La progressività dell’Irpef
C’è anche una seconda ragione, ancora più deprimente della prima, dietro la crescita della pressione fiscale nel 2024. I redditi da lavoro dipendente sono sottoposti a due forme di imposizione fiscale: i contributi, che sono un’imposta proporzionale, e l’Irpef, che è un’imposta progressiva. La progressività dell’imposta implica che via via che crescono, i redditi debbano essere sottoposti ad un’aliquota di imposta più elevata, o se si preferisce, che l’aliquota media dell’Irpef è crescente nel reddito. Si tratta di un principio di equità ben noto e generalmente accettato; contribuenti più ricchi devono trasferire una quota maggiore del proprio reddito allo Stato. Peccato, però, che riguardi solo i redditi da lavoro dipendente (e assimilati) che infatti costituiscono l’85 per cento della base imponibile dell’Irpef.
Gli altri redditi sono in larghissima misura sottratti alla base imponibile dell’Irpef e tassati a parte, con aliquote proporzionali, compresi i redditi degli autonomi che hanno optato per la flat tax. Significa che, almeno in qualche misura, i maggiori redditi ottenuti dai lavoratori dipendenti nel 2024 sono stati tassati ad aliquote medie più elevate rispetto al 2023. Non è però possibile stabilire quanto al fenomeno abbiano contribuito i nuovi occupati, visto che non è noto a che stipendio in media siano stati assunti.
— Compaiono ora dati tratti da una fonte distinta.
(** [addAdminToOrg(user, org)]: [user] is [req.user], [org] the document
    [create] has just built; the document as saved is returned. *)
Definition addAdminToOrg (user : UserSlot) (org : Org) : M Org :=
  u <- the_user user ;;
  let org := set_admins (push (o_admins org) (userRef u)) org in
  u <- the_user user ;;
  let org := set_members (push (o_members org) (userRef u)) org in
  save_document org.

(** [addOrgToUser(user, org)]. *)
Definition addOrgToUser (user : UserSlot) (org : Org) : M User :=
  update_user user (fun user =>
    set_orgsAdmin (push (u_orgsAdmin user) (orgRef org)) user) ;;
  update_user user (fun user =>
    set_orgsMember (push (u_orgsMember user) (orgRef org)) user) ;;
  save_user user.

(** [create]: [body] is the document [new OrgModel(req.body)] builds.
    [org] and [updatedOrg] are one and the same document in the source. *)
Definition create (body : Org) : M unit :=
  let org := body in
  reqUser <- gets req_user ;;
  let org := set_owner (userRef <$> reqUser) org in
  updatedOrg <- addAdminToOrg ReqUser org ;;
  updatedUser <- addOrgToUser ReqUser updatedOrg ;;
  json (OrgAndUser updatedOrg updatedUser).

(** What a route-parameter middleware did with [next]. *)
Inductive Next :=
| NotCalled
| Called                       (* next() *)
| CalledWith (error : Err).    (* next(error) *)

(** [orgByID(req, res, next, id)].  [isValid] is
    [Types.ObjectId.isValid]. *)
Definition orgByID (isValid : string -> bool) (id : string) : M Next :=
  (if negb (isValid id) then respond 400 (Message "Org is invalid") else ret tt) ;;
  try_catch
    (org <- getOrgById id ;;
     if negb (truthy org) then
       respond 200 (Object ∅) ;; ret NotCalled
     else
       modify (with_req_org org) ;; ret Called)
    (fun error => ret (CalledWith error)).

(** [orgByIDSmall(req, res, next, id)]: the lookup and the population of
    the owner are one query.  What Express does with a second answer on
    one response is not modelled; the properties of this handler are
    about well-formed ids, where it sends one answer at most. *)
Definition orgByIDSmall (isValid : string -> bool) (id : string) : M Next :=
  (if negb (isValid id) then respond 400 (Message "Org is invalid") else ret tt) ;;
  try_catch
    (org <- findById id ;;
     if negb (truthy org) then
       respond 200 (Object ∅) ;; ret NotCalled
     else
       modify (with_req_org org) ;; ret Called)
    (fun error => ret (CalledWith error)).

(** * Vocabulary of the properties *)

(** The result the next external call will get. *)
Definition next_outcome (s : St) : option Err :=
  match outcomes s with
  | [] => None
  | r :: _ => r
  end.

(** Every external call still to come succeeds. *)
Definition all_succeed (s : St) : Prop := Forall (fun r => r = None) (outcomes s).

(** The state a run ends in. *)
Definition final {A} (m : M A) (s : St) : St := snd (m s).

(** The event is an attempt to save the org or the user. *)
Definition persists (e : Event) : Prop :=
  match e with
  | SaveOrg _ _ | SaveUser _ _ => True
  | _ => False
  end.

(** The event is the 500 answer of a catch block. *)
Definition persistence_error (e : Event) : Prop :=
  match e with
  | Respond 500 (ErrorMessage _) => True
  | _ => False
  end.

(** In the events [evs] of one run, whatever is a save of the org or the
    user, or the 500 answer of the catch block, comes after a first event
    that is the notification [name] to the requesting user, resolved. *)
Definition notified_first (name : string) (st : St) (evs : list Event) : Prop :=
  forall (i : nat) (ev : Event),
    evs !! i = Some ev ->
    persists ev \/ persistence_error ev ->
    (0 < i)%nat
    /\ exists requestingMember org,
         req_profile st = Some requestingMember
         /\ evs !! 0%nat
            = Some (SendMessages name [userRef requestingMember] org None None).

(** What [declineRequest] leaves in the org and in the profile. *)
Definition declinedOrg (requestingMember : User) (org : Org) : Org :=
  set_joinRequests
    (filter (fun member => ref_id member ≠ u_id requestingMember)
            (o_joinRequests org)) org.
(** * SigDigger: panoramic-spectrum range reconciliation and PSD staleness filter

    A shallow embedding of
      - [UIMediator::feedPSD]            (UIMediator/SpectrumMediator.cpp),
      - [SavedSpectrum], [PanoramicDialogConfig] and the range, zoom, pan and
        scan handlers of [PanoramicDialog] (Components/PanoramicDialog.cpp),
    together with the properties the specification states about them.

    Conventions.
      - Frequencies, bandwidths and time fields are [Z].  [qint64] arithmetic
        is modelled without overflow (signed overflow is undefined in C++);
        [SUFREQ] (double) values are integral frequencies in Hz, on which
        double arithmetic is exact below 2^53; integer division is C++
        truncation, [Z.quot].
      - [float] arithmetic (the relative-bandwidth factor and the mode
        threshold) is IEEE-754 binary32, through the Standard Library's
        [SpecFloat].
      - Widgets and collaborators the handlers talk to are either small state
        records (spin boxes, buttons) or an interface class (the waterfall);
        emitted Qt signals and message boxes are returned as a list of
        events, oldest first.  Slots that the toolkit would run from inside a
        widget setter (signal delivery) are not part of a handler's body and
        are not unfolded into it. *)

From Stdlib Require Import ZArith List Bool Lia.
From Stdlib Require Import Floats.SpecFloat.
From stdpp Require Import base gmap strings pretty.

Import ListNotations.
Local Open Scope Z_scope.

(* ===================================================================== *)
(** * Part I: the embedding                                               *)
(* ===================================================================== *)

(** ** [struct timeval] and the libc timer macros used by [feedPSD] *)

Module Timeval.

Record timeval : Type := mkTimeval { tv_sec : Z; tv_usec : Z }.

(** [timersub(a, b, result)] of <sys/time.h>. *)
Definition timersub (a b : timeval) : timeval :=
  let sec := tv_sec a - tv_sec b in
  let usec := tv_usec a - tv_usec b in
  if usec <? 0 then mkTimeval (sec - 1) (usec + 1000000)
  else mkTimeval sec usec.

(** [timercmp(a, b, >)] of <sys/time.h>. *)
Definition timercmp_gt (a b : timeval) : bool :=
  if tv_sec a =? tv_sec b then tv_usec a >? tv_usec b
  else tv_sec a >? tv_sec b.

(** The duration a [timeval] denotes, in microseconds. *)
Definition micros (t : timeval) : Z := tv_sec t * 1000000 + tv_usec t.

(** Well-formed timevals keep the microsecond field within one second. *)
Definition normalized (t : timeval) : Prop := 0 <= tv_usec t < 1000000.

(** A duration of [ms] milliseconds, for building concrete frames. *)
Definition of_millis (ms : Z) : timeval :=
  mkTimeval (Z.quot ms 1000) (Z.rem ms 1000 * 1000).

End Timeval.

(** ** IEEE-754 binary32, the C++ [float] *)

Module Float32.

Definition prec : Z := 24.
Definition emax : Z := 128.

Definition float : Type := spec_float.

(** Integer to [float] conversion (round to nearest, ties to even). *)
Definition of_Z (n : Z) : float := binary_normalize prec emax n 0 false.

Definition mul (x y : float) : float := SFmul prec emax x y.
Definition div (x y : float) : float := SFdiv prec emax x y.
Definition leb (x y : float) : bool := SFleb x y.

Definition zero : float := S754_zero false.

(** [1.0f]. *)
Definition one : float := S754_finite false 8388608 (-23).

(** [std::numeric_limits<float>::digits10]. *)
Definition digits10 : nat := 6.

End Float32.

(** ** [UIMediator::feedPSD]: the staleness filter on incoming PSD frames *)

Module UIMediator.
Import Timeval.

(** The two fields of [appConfig->guiConfig] that [feedPSD] reads. *)
Record GuiConfig : Type := mkGuiConfig {
  enableMsgTTL : bool;
  msgTTL : Z
}.

(** What [feedPSD] reads from a [Suscan::PSDMessage]. *)
Record PSDMessage : Type := mkPSDMessage {
  realTimeStamp : timeval;
  timeStamp : timeval;
  sampleRate : Z;
  measuredSampleRate : Z;
  looped : bool;
  psd : list Float32.float
}.

(** The members of [UIMediator] that [feedPSD] owns. *)
Record MediatorState : Type := mkMediatorState {
  haveRtDelta : bool;
  rtDelta : timeval
}.

(** Calls [feedPSD] makes on the rest of the mediator and on its widgets. *)
Inductive Call : Type :=
| SetSampleRate (rate : Z)
| SetProcessRate (rate : Z)
| AveragerFeed (msg : PSDMessage)
| SpectrumFeed (stamp : timeval) (hasLooped : bool).

(** The block guarded by [guiConfig.enableMsgTTL]: updates the delay
    estimate and computes [expired].  [now] is what [gettimeofday]
    returned. *)
Definition checkExpired (cfg : GuiConfig) (now : timeval) (msg : PSDMessage)
    (st : MediatorState) : MediatorState * bool :=
  if enableMsgTTL cfg then
    let max_delta :=
      mkTimeval (Z.quot (msgTTL cfg) 1000) (Z.rem (msgTTL cfg) 1000 * 1000) in
    let rttime := realTimeStamp msg in
    if negb (haveRtDelta st) then
      (mkMediatorState true (timersub now rttime), false)
    else
      let diff := timersub now rttime in
      let delta := if timercmp_gt (rtDelta st) diff then diff else rtDelta st in
      let diff := timersub diff delta in
      (mkMediatorState (haveRtDelta st) delta, timercmp_gt diff max_delta)
  else (st, false).

Definition feedPSD (cfg : GuiConfig) (now : timeval) (msg : PSDMessage)
    (st : MediatorState) : MediatorState * list Call :=
  let '(st', expired) := checkExpired cfg now msg st in
  (st',
   SetSampleRate (sampleRate msg) ::
   (if negb expired then
      [ SetProcessRate (measuredSampleRate msg);
        AveragerFeed msg;
        SpectrumFeed (timeStamp msg) (looped msg) ]
    else [])).

(** A frame is accepted when its spectrum reaches the display. *)
Definition isSpectrumFeed (c : Call) : bool :=
  match c with SpectrumFeed _ _ => true | _ => false end.

Definition isSetProcessRate (c : Call) : bool :=
  match c with SetProcessRate _ => true | _ => false end.

Definition accepted (calls : list Call) : bool := existsb isSpectrumFeed calls.

(** A session: frames fed one after the other, each with the clock reading
    at its arrival. *)
Definition Frame : Type := (timeval * PSDMessage)%type.

Fixpoint feedAll (cfg : GuiConfig) (frames : list Frame) (st : MediatorState)
    : MediatorState * list (list Call) :=
  match frames with
  | [] => (st, [])
  | (now, msg) :: rest =>
      let '(st1, calls) := feedPSD cfg now msg st in
      let '(st2, trace) := feedAll cfg rest st1 in
      (st2, calls :: trace)
  end.

(** State at the start of a session. *)
Definition freshSession : MediatorState :=
  mkMediatorState false (mkTimeval 0 0).

Definition frameWellFormed (f : Frame) : Prop :=
  normalized (fst f) /\ normalized (realTimeStamp (snd f)).

(** The delay estimate held by the mediator, in microseconds. *)
Definition minDelayOf (st : MediatorState) : option Z :=
  if haveRtDelta st then Some (micros (rtDelta st)) else None.

(** The delay estimate, once taken, is a normalized [timeval]. *)
Definition estimateNormalized (st : MediatorState) : Prop :=
  haveRtDelta st = true -> normalized (rtDelta st).

(** Observed delay of a frame, in microseconds. *)
Definition observedDelay (f : Frame) : Z :=
  micros (fst f) - micros (realTimeStamp (snd f)).

(** A frame that arrives [delayMs] milliseconds after its capture stamp. *)
Definition frameWithDelay (delayMs : Z) : Frame :=
  (of_millis (1000000 + delayMs),
   mkPSDMessage (of_millis 1000000) (of_millis 1000000) 250000 240000 false []).

End UIMediator.

(** ** The staleness filter as the specification words it (section 4.2) *)

Module StalenessFilter.

(** One step: [minObservedDelay] is [None] before the first frame.  Returns
    the new estimate and whether the frame is accepted. *)
Definition step (maxAllowedLag : Z) (minObservedDelay : option Z)
    (observedDelay : Z) : option Z * bool :=
  match minObservedDelay with
  | None => (Some observedDelay, true)
  | Some m =>
      let m' := if observedDelay <? m then observedDelay else m in
      let excessDelay := observedDelay - m' in
      (Some m', excessDelay <=? maxAllowedLag)
  end.

Fixpoint run (maxAllowedLag : Z) (minObservedDelay : option Z)
    (delays : list Z) : option Z * list bool :=
  match delays with
  | [] => (minObservedDelay, [])
  | d :: rest =>
      let '(m1, ok) := step maxAllowedLag minObservedDelay d in
      let '(m2, oks) := run maxAllowedLag m1 rest in
      (m2, ok :: oks)
  end.

End StalenessFilter.

(** ** Widgets of the panoramic dialog *)

Module Widgets.

(** Modelled from the spec: the widget class of [rangeStartSpin] and
    [rangeEndSpin] is declared in the dialog's form (ui_PanoramicDialog.h),
    which is not available.  The specification has the range clamped to the
    device bounds; the record below is a spin box in the way of Qt's
    [QDoubleSpinBox]: the value is kept within [minimum, maximum], and a
    change of either limit keeps the range non-empty and re-clamps the
    value. *)
Record SpinBox : Type := mkSpinBox {
  sb_value : Z;
  sb_minimum : Z;
  sb_maximum : Z
}.

Definition sb_bound (s : SpinBox) (v : Z) : Z :=
  let v := if v <? sb_minimum s then sb_minimum s else v in
  if v >? sb_maximum s then sb_maximum s else v.

Definition sb_setValue (v : Z) (s : SpinBox) : SpinBox :=
  mkSpinBox (sb_bound s v) (sb_minimum s) (sb_maximum s).

Definition sb_setRange (lo hi : Z) (s : SpinBox) : SpinBox :=
  sb_setValue (sb_value s)
    (mkSpinBox (sb_value s) lo (if lo <? hi then hi else lo)).

Definition sb_setMinimum (lo : Z) (s : SpinBox) : SpinBox :=
  sb_setRange lo (if sb_maximum s >? lo then sb_maximum s else lo) s.

Definition sb_setMaximum (hi : Z) (s : SpinBox) : SpinBox :=
  sb_setRange (if sb_minimum s <? hi then sb_minimum s else hi) hi s.

(** The nearest value to [v] within [lo, hi]. *)
Definition clamp (lo hi v : Z) : Z := Z.max lo (Z.min hi v).

(** A checkable push button with its caption. *)
Record Button : Type := mkButton {
  isChecked : bool;
  buttonText : string
}.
Sicuramente l’aumento dei redditi degli occupati già esistenti, dovuto ai rinnovi dei contratti (nel caso in cui si sia verificato), ha innalzato l’aliquota media rispetto al 2023, contribuendo quindi a un incremento della pressione fiscale media sul reddito da lavoro dipendente, nonostante di fatto si tratti solo di recupero (anche parziale) del potere d’acquisto. Ma per il fisco questo non conta e gli incrementi salariali sono tutti conteggiati come incrementi di reddito effettivo e tassati ad aliquota superiore. Questo ha generato parte del fenomeno del fiscal drag, di cui si è già discusso, che per l’appunto è stato anche causa dell’aumento della pressione fiscale.
È dunque assai probabile che una parte dell’incremento salariale del 2024 sia dovuto al recupero di potere d’acquisto che, combinato con la progressività del sistema, aumenta la quota versare al fisco. Spiegato l’arcano della crescita della pressione fiscale nel 2024, resta un po’ di amaro in bocca.